▸ AIM OF THE TASK: Taking the records below, count the lines in which "unfold" appears and supply only the count.

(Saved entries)
====================
(** ** Lemmas: the enrichment in closed form *)

(** The references of one World appended to those of another. *)
Definition append_refs (w d : World) : World :=
  {| w with w_MountRefs := w_MountRefs w ++ w_MountRefs d; w_SARefs := w_SARefs w ++ w_SARefs d;
            w_RBACBindings := w_RBACBindings w ++ w_RBACBindings d;
            w_RBACRules := w_RBACRules w ++ w_RBACRules d |}.

Lemma append_refs_nil w : append_refs w zero_World = w.
Proof. destruct w. unfold append_refs. cbn. by rewrite !app_nil_r. Qed.
Lemma append_refs_assoc w d e : append_refs (append_refs w d) e = append_refs w (append_refs d e).
Proof. unfold append_refs. cbn. by rewrite !app_assoc. Qed.

Lemma extractFromPodSpec_append w res s :
  extractFromPodSpec w res s = append_refs w (extractFromPodSpec zero_World res s).
Proof.
  destruct s as [s|]; [|by rewrite append_refs_nil]. unfold extractFromPodSpec, append_refs.
  destruct (String.eqb _ _); cbn; by rewrite ?app_nil_r.
Qed.
Lemma extractRBACBinding_append w res :
  extractRBACBinding w res = append_refs w (extractRBACBinding zero_World res).
Proof.
  unfold extractRBACBinding. destruct (get_map _ _) as [r|]; [|by rewrite append_refs_nil].
  destruct (_ || _); [by rewrite append_refs_nil|]. unfold append_refs. cbn. by rewrite ?app_nil_r.
Qed.
Lemma extractRBACRules_append w res :
  extractRBACRules w res = append_refs w (extractRBACRules zero_World res).
Proof. unfold extractRBACRules, append_refs. cbn. by rewrite ?app_nil_r. Qed.

Lemma enrich_resource_append w res : enrich_resource w res = append_refs w (enrich_resource zero_World res).
Proof.
  unfold enrich_resource. repeat case_match; auto using extractFromPodSpec_append,
    extractRBACBinding_append, extractRBACRules_append. by rewrite append_refs_nil.
Qed.

(** What the resources contribute, from nothing. *)
Definition refs_of (rs : list ResourceInfo) : World := foldl enrich_resource zero_World rs.
Lemma foldl_enrich w rs : foldl enrich_resource w rs = append_refs w (refs_of rs).
Proof.
  unfold refs_of. revert w. induction rs as [|r rs IH]; intros w; simpl; [by rewrite append_refs_nil|].
  rewrite IH, (IH (enrich_resource zero_World r)), enrich_resource_append. apply append_refs_assoc.
Qed.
====================
▸ THE ANSWER: 8